Good news as L.Turkana wind power project hits 307 MW in generation
- The LTWP farm hit 307 MW in power injection to the national grid on Monday morning ending queries to the project's ability to hit capped 310 MW potential
- LTWP Director Rizwan Fazal expects milestone to affirm the project's viability to subdue concerns of below-par performance which contravenes some of the media reports issued in 2018 which alluded to a near 30 percent cut in production targets.
- The projects will in the medium term contribute to cuts in consumer monthly billings as the renewable energy source reduced the reliance on 'dirty fuels' for electricity generation especially during heightened demand.
The Lake Turkana Wind Power (LTWP) farm hit 307 megawatts (MW) in power injection to the national grid on Monday morning ending queries to the project’s ability to hit its pre-advertised 310 MW capacity.
Commenting on the project’s milestone, LTWP Director Rizwan Fazal said the newly-reached goal helps affirm the project’s potential ending speculation to the initiative’s real contribution to the State’s renewable energy sources.
“We had always built a plant that has a name plate capacity of 310 MW which means each of the 365 turbines operating at their absolutely maximum capacity of 850 kilowatt (KW) each would produce 310 MW. The figure you see today is the highest we’ve produced to date which means at that particular time, the plant produced 307 MW out of a total 310 MW capacity,” Mr. Fazal told Citizen Digital.
However, the 310 MW marker does not in anyway give an indicator to the wind farm’s contribution of renewable energy to the national grid at any one time owing to fluctuations in wind strengths over time.
“The milestone does not account for the production of 307 MW at all times.
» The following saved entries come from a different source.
(** Neither handler of the dialog sends a write.  [handleParse] always
    resolves, sends no request and keeps the text: a text that is blank
    after trimming is refused with the destructive notification and the
    state is unchanged, whatever the parser would answer; otherwise the
    loading flag ends down, a parsed object replaces the trip under review,
    and a failure of the parser keeps the trip that was under review and
    shows the destructive notification.  [handleCreateTrip], whatever the
    state, the remote and the callback, adds no request, or the single one
    for the user. *)
Theorem parser_dialog_sends_no_write
        (R : Remote) (onTripCreated : option (result unit))
        (s : State) (w : World) :
  (let s' := state_after (handleParse trim ai_generateObject) s w in
   let w' := world_after (handleParse trim ai_generateObject) s w in
   completion (handleParse trim ai_generateObject) s w = Ok tt
   /\ requests w' = requests w
   /\ text s' = text s
   /\ (trim (text s) = ""%string ->
       s' = s
       /\ ui w' = ui w
                  ++ [Toast "Error"
                            "Please enter some travel information to parse."
                            VDestructive])
   /\ (trim (text s) <> ""%string ->
       loading s' = false
       /\ match ai_generateObject (text s) with
          | Some object => parsedTrip s' = Some object /\ ui w' = ui w
          | None =>
              parsedTrip s' = parsedTrip s
              /\ ui w' = ui w
                         ++ [Toast "Error"
                                   "Failed to parse travel information. Please try again."
                                   VDestructive]
          end))
  /\ (requests (world_after (handleCreateTrip R onTripCreated) s w)
      = requests w
      \/ requests (world_after (handleCreateTrip R onTripCreated) s w)
         = requests w ++ [AuthMe]).
Proof.
  split.
  - unfold handleParse, world_after, state_after, completion, htry,
      hbind, call, set, lift, emit, console_error.
    destruct (String.eqb_spec (trim (text s)) "") as [Hblank|Hfull].
    + cbn. repeat split; try reflexivity; intros; congruence.
    + destruct (ai_generateObject (text s)) as [object|]; cbn;
        repeat split; try reflexivity; intros; congruence.
  - run_create.
    destruct (parsedTrip s) as [parsed|]; [|now left].
    destruct (auth_me R (requests w)) as [user|];
      [destruct onTripCreated as [[[]|x]|]|];
      cbn [requests ui console isDatabaseAvailable fst snd]; now right.
Qed.
End Host.

End ParserSpec.

(** * Properties of the timeline and the list view as a whole *)
Module ViewSpec.
Import Model JsDate JsArray JsObject TripDetails TripDetailsPage.
Import GroupingNotions TimelineNotions ViewNotions.
Local Open Scope list_scope.

Lemma concat_perm {A B} (f g : A -> list B) (l : list A) :
  (forall x, In x l -> Permutation (f x) (g x)) ->
  Permutation (List.concat (map f l)) (List.concat (map g l)).
Proof.
  induction l as [|x l IH]; intros H; cbn; [constructor|].
  apply Permutation_app; [apply H; now left|].
  apply IH. intros y Hy. apply H. now right.
Qed.

Lemma leb_neq_ltb (a b : string) :
  String.leb a b = true -> a <> b -> String.ltb a b = true.
Proof.
  unfold String.leb, String.ltb.
  destruct (String.compare a b) eqn:Hc; try congruence.
  apply String.compare_eq_iff in Hc. congruence.
Qed.

Lemma sorted_NoDup_strict (l : list string) :
  StronglySorted (fun a b => String.leb a b = true) l -> NoDup l ->
  StronglySorted (fun a b => String.ltb a b = true) l.
Proof.
  induction 1 as [|x l Hs IH Hx]; intros Hnd; constructor;
    inversion Hnd as [|? ? Hnotin Hnd']; subst.
  - now apply IH.
  - rewrite Forall_forall in *. intros y Hy.
    apply leb_neq_ltb; [now apply Hx|]. intros ->. contradiction.
Qed.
This does however show that the plant can, if the wind capacity factor is high enough, deliver the maximum amount of power into the system,” he added.
The Ksh.72 billion wind-farm was integrated to the national grid at the end of October 2018 following the completion of a transmission line to Suswa. The project is expected to lower the cost of power to consumers over the medium-term by reducing the reliance on ‘dirty fuels’ for electricity generation especially during periods of heightened demand.
Demand for electricity generally picks between 6 pm and 9 pm as most Kenyans retreat to their homes to match increased wind strengths over the wind-farm located in Loiyangalani District in Marsabit County.
Wind strengths, however, continue to pick to around 3 am as electricity demand falls after 9 pm leading to the generation of excess power.
The LTWP leadership is expected to work alongside the State to ensure the consumption of the excess power for the full utilization of the wind farm’s power.
Hydro power recycling — the process of utilizing energy that would normally be wasted in power pumps for the recycling of hydroelectric water and the exportation of the excess capacity — are some of the floated ideas to ensure for the full utilization of generated capacity at the LTWP wind-farm.